What is being asked
Within the entries below, find every line that has the string "Ltac", then copy it.

Collected data entries
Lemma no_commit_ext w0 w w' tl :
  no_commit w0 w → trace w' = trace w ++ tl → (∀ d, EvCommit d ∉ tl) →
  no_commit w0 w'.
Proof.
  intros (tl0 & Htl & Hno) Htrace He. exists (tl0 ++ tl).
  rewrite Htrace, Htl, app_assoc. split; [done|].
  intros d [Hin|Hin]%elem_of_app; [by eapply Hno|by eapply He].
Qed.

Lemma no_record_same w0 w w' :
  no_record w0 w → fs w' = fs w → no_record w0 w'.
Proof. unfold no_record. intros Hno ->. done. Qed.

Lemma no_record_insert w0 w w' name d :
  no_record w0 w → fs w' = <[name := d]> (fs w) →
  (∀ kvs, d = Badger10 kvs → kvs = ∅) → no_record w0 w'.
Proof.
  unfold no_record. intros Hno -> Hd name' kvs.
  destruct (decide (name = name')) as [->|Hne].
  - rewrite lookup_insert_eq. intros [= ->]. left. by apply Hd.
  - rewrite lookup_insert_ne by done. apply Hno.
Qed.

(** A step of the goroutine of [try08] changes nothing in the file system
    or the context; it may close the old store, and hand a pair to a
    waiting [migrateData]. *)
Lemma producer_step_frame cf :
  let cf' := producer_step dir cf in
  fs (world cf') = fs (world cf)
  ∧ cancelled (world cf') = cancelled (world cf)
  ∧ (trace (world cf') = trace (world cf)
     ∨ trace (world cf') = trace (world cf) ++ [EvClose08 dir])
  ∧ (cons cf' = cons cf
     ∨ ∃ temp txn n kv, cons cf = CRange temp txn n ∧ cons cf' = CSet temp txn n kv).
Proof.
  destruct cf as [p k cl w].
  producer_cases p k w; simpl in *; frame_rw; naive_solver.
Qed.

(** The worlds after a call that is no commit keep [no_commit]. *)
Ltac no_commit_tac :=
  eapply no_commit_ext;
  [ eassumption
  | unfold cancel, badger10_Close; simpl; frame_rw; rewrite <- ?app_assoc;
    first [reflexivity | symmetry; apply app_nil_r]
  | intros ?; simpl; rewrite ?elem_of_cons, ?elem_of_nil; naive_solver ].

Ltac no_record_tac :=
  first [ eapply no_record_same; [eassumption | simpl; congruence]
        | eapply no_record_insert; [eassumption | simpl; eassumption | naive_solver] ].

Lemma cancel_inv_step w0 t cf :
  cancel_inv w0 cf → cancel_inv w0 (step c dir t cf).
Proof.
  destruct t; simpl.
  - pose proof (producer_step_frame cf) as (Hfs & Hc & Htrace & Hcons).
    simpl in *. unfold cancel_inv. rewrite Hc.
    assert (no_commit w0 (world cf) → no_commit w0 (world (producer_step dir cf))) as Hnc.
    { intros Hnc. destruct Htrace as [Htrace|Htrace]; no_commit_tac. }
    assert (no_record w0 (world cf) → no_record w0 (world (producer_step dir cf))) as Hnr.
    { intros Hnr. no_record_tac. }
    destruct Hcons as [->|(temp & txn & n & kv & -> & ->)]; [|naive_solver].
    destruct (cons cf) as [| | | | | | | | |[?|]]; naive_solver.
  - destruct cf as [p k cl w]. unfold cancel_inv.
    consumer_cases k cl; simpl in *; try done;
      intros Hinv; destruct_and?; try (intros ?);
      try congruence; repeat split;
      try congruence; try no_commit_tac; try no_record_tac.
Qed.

* * *

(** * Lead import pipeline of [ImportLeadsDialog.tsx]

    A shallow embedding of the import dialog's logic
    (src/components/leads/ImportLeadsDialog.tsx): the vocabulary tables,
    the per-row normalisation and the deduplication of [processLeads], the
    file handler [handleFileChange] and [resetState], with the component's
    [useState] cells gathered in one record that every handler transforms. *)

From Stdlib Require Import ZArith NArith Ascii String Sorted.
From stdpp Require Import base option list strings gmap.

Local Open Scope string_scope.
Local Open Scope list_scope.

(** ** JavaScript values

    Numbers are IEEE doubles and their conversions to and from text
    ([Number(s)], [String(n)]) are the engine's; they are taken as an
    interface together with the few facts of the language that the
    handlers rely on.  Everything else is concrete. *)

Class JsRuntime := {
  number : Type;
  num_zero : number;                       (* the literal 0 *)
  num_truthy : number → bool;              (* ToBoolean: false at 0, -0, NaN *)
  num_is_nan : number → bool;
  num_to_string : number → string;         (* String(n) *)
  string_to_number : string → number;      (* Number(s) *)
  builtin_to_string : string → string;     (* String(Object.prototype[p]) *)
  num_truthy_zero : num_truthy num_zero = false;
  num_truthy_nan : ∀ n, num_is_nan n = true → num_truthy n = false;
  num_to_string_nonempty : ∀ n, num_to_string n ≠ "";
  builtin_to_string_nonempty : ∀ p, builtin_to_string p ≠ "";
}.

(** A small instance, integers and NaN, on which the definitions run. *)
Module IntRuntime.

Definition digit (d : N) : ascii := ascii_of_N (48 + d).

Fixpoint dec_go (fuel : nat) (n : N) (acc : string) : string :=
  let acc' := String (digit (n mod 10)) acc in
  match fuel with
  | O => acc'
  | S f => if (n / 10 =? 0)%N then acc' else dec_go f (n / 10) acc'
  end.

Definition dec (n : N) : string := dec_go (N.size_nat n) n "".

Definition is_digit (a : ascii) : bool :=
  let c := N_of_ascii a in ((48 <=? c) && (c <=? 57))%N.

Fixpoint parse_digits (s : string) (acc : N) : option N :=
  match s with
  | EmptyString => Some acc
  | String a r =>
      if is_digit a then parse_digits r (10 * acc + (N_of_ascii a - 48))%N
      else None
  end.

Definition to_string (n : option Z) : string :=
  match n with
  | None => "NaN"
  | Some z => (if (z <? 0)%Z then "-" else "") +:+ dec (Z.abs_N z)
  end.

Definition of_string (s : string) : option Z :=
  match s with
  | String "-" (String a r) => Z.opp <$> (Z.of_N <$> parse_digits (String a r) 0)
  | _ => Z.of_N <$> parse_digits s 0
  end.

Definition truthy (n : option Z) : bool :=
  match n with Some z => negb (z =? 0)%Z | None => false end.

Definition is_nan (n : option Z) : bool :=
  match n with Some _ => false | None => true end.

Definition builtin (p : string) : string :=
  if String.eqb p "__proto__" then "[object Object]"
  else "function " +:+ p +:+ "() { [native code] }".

Solution to this task
Ltac no_commit_tac :=
Ltac no_record_tac :=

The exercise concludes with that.